From the first line of the entries below to the line with "Proof. solve_decision. Defined.", give each line again exactly.

>>

(* ===== verification/IdentityDomain.v ===== *)
(** * The aggregates of the identity module: [modules/identity/domain].

    [Identity] (the account), [Session] (a login), [Challenge] (an emailed
    one-time link) and [Credential] (an email and password), each with its
    restoration guard and its transitions. *)
From S2P Require Import Prelude JsMap Errors Ids CaseFolding.

(** ** Identities: [identity.ts]. *)
Module Identity.

(** @src src/modules/identity/domain/identity.ts:15-22 IdentityStatus *)
Inductive Status : Type := pending_verification | active | suspended | disabled.

#[export] Instance Status_eq_dec : EqDecision Status.
Proof. solve_decision. Defined.

Definition statusName (s : Status) : string :=
  match s with
  | pending_verification => "pending_verification" | active => "active"
  | suspended => "suspended" | disabled => "disabled"
  end.

(** @src src/modules/identity/domain/identity.ts:15-20 IDENTITY_STATUSES *)
Definition parseStatus (s : string) : option Status :=
  find_first (fun x => String.eqb (statusName x) s) [pending_verification; active; suspended; disabled].

(** @src src/modules/identity/domain/identity.ts:41-57 RestoreIdentityInput *)
Record Row : Type := mkRow {
  r_id : ID; r_status : string; r_createdAt : Date; r_updatedAt : Date;
  r_verifiedAt : option Date; r_version : num
}.

(** @src src/modules/identity/domain/identity.ts:50-57 IdentityState *)
Record Identity : Type := mkIdentity {
  i_id : ID; i_status : Status; i_createdAt : Date; i_updatedAt : Date;
  i_verifiedAt : option Date; i_version : Z
}.

(** @src src/modules/identity/domain/identity.ts:67-72 invalid *)
Definition invalid (message type : string) : Failure :=
  typedFailure invalid type message noOptions.

(** @src src/modules/identity/domain/identity.ts:79-103 register *)
Definition register (id : ID) (createdAt : Date) : Res Identity :=
  if negb (validDate createdAt) then
    Err (invalid "identity creation time must be valid" "identity.invalid_created_at")
  else
    let createdAt := copyDate createdAt in
    Ok (mkIdentity id pending_verification createdAt (copyDate createdAt) None UNSAVED).

(** @src src/modules/identity/domain/identity.ts:129-141 restore *)
Definition incoherent (status : Status) (verifiedAt : option Date) : bool :=
  (bool_decide (status = pending_verification) && negb (isNull verifiedAt))
  || (negb (bool_decide (status = pending_verification))
      && negb (bool_decide (status = disabled)) && isNull verifiedAt).

(** @src src/modules/identity/domain/identity.ts:105-154 restore *)
Definition restore (input : Row) : Res Identity :=
  match parseStatus input.(r_status) with
  | None => Err (invalid "identity state is invalid" "identity.invalid_state")
  | Some status =>
    if negb (validDate input.(r_createdAt)) || negb (validDate input.(r_updatedAt))
       || badDateOpt input.(r_verifiedAt) || negb (isStoredVersion input.(r_version)) then
      Err (invalid "identity state is invalid" "identity.invalid_state")
    else if date_lt input.(r_updatedAt) input.(r_createdAt) then
      Err (invalid "identity update time cannot precede creation" "identity.non_monotonic_time")
    else if incoherent status input.(r_verifiedAt) then
      Err (invalid "identity verification state is invalid" "identity.invalid_state")
    else
      Ok (mkIdentity input.(r_id) status (copyDate input.(r_createdAt)) (copyDate input.(r_updatedAt))
            (copyDateOpt input.(r_verifiedAt)) (num_val input.(r_version)))
  end.

(** @src src/modules/identity/domain/identity.ts:156-181 getters *)
Definition row (i : Identity) : Row :=
  mkRow i.(i_id) (statusName i.(i_status)) (copyDate i.(i_createdAt)) (copyDate i.(i_updatedAt))
    (copyDateOpt i.(i_verifiedAt)) (Int i.(i_version)).

(** @src src/modules/identity/domain/identity.ts:184-186 saved *)
Definition saved (i : Identity) : Identity :=
  mkIdentity i.(i_id) i.(i_status) i.(i_createdAt) i.(i_updatedAt) i.(i_verifiedAt)
    (i.(i_version) + 1).

(** @src src/modules/identity/domain/identity.ts:282-302 transitionTime *)
Definition transitionTime (i : Identity) (at_ : Date) : Res Date :=
  if negb (validDate at_) then
    Err (invalid "identity transition time must be valid" "identity.invalid_transition_time")
  else if date_lt at_ i.(i_updatedAt) then
    Err (invalid "identity transition time cannot move backwards" "identity.non_monotonic_time")
  else Ok (copyDate at_).

(** @src src/modules/identity/domain/identity.ts:304-316 evolve
    [verifiedAt] is [None] when the patch leaves it out. *)
Definition evolve (i : Identity) (status : Status) (updatedAt : Date) (verifiedAt : option Date)
    : Identity :=
  let verifiedAt := match verifiedAt with Some v => Some v | None => i.(i_verifiedAt) end in
  mkIdentity i.(i_id) status (copyDate i.(i_createdAt)) (copyDate updatedAt)
    (copyDateOpt verifiedAt) i.(i_version).

(** @src src/modules/identity/domain/identity.ts:188-211 verify *)
Definition verify (i : Identity) (at_ : Date) : Res Identity :=
  time ← transitionTime i at_;
  if negb (bool_decide (i.(i_status) = pending_verification)) then
    Err (invalid "only pending identities can be verified" "identity.invalid_verification")
  else Ok (evolve i active time (Some time)).

(** @src src/modules/identity/domain/identity.ts:213-235 suspend *)
Definition suspend (i : Identity) (at_ : Date) : Res Identity :=
  time ← transitionTime i at_;
  if negb (bool_decide (i.(i_status) = active)) then
    Err (invalid "only active identities can be suspended" "identity.invalid_suspension")
  else Ok (evolve i suspended time None).

(** @src src/modules/identity/domain/identity.ts:237-256 disable *)
Definition disable (i : Identity) (at_ : Date) : Res Identity :=
  time ← transitionTime i at_;
  if bool_decide (i.(i_status) = disabled) then
    Err (invalid "identity is already disabled" "identity.already_disabled")
  else Ok (evolve i disabled time None).

(** @src src/modules/identity/domain/identity.ts:258-280 reactivate *)
Definition reactivate (i : Identity) (at_ : Date) : Res Identity :=
  time ← transitionTime i at_;
  if negb (bool_decide (i.(i_status) = suspended)) then
    Err (invalid "only suspended identities can be reactivated" "identity.invalid_reactivation")
  else Ok (evolve i active time None).

(** The four transitions. *)
Inductive step : Identity -> Identity -> Prop :=
| step_verify i t i' : verify i t = Ok i' -> step i i'
| step_suspend i t i' : suspend i t = Ok i' -> step i i'
| step_disable i t i' : disable i t = Ok i' -> step i i'
| step_reactivate i t i' : reactivate i t = Ok i' -> step i i'.

Inductive reachable : Identity -> Prop :=
| reach_register id t i : register id t = Ok i -> reachable i
| reach_restore r i : restore r = Ok i -> reachable i
| reach_saved i : reachable i -> reachable (saved i)
| reach_step i i' : reachable i -> step i i' -> reachable i'.

(** What holds of every identity the class can build. *)
Record wf (i : Identity) : Prop := mkWf {
  wf_created : validDate i.(i_createdAt) = true;
  wf_updated : validDate i.(i_updatedAt) = true;
  wf_verified : badDateOpt i.(i_verifiedAt) = false;
  wf_order : date_lt i.(i_updatedAt) i.(i_createdAt) = false;
  wf_coherent : incoherent i.(i_status) i.(i_verifiedAt) = false
}.

Lemma identity_parseStatus_name s : parseStatus (statusName s) = Some s.
Proof. by destruct s. Qed.

Lemma identity_time_ok i t x :
  transitionTime i t = Ok x -> x = t /\ validDate t = true /\ date_lt t i.(i_updatedAt) = false.
Proof. unfold transitionTime. intros H. ok_branches H. breflect. by rewrite copyDate_valid. Qed.

Lemma identity_register_wf id t i : register id t = Ok i -> wf i.
Proof.
  unfold register. intros H. ok_branches H. breflect.
  rewrite !copyDate_valid by (by rewrite ?validDate_copy).
  constructor; cbn; auto with n2f.
Qed.

Lemma identity_restore_wf r i : restore r = Ok i -> wf i.
Proof.
  unfold restore. intros H. destruct (parseStatus _) as [s|]; [|done]. ok_branches H. breflect.
  rewrite !copyDate_valid, !copyDateOpt_valid by done. by constructor.
Qed.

<<

Reply to the task »
(* ===== verification/IdentityDomain.v ===== *)
(** * The aggregates of the identity module: [modules/identity/domain].

    [Identity] (the account), [Session] (a login), [Challenge] (an emailed
    one-time link) and [Credential] (an email and password), each with its
    restoration guard and its transitions. *)
From S2P Require Import Prelude JsMap Errors Ids CaseFolding.

(** ** Identities: [identity.ts]. *)
Module Identity.

(** @src src/modules/identity/domain/identity.ts:15-22 IdentityStatus *)
Inductive Status : Type := pending_verification | active | suspended | disabled.

#[export] Instance Status_eq_dec : EqDecision Status.
Proof. solve_decision. Defined.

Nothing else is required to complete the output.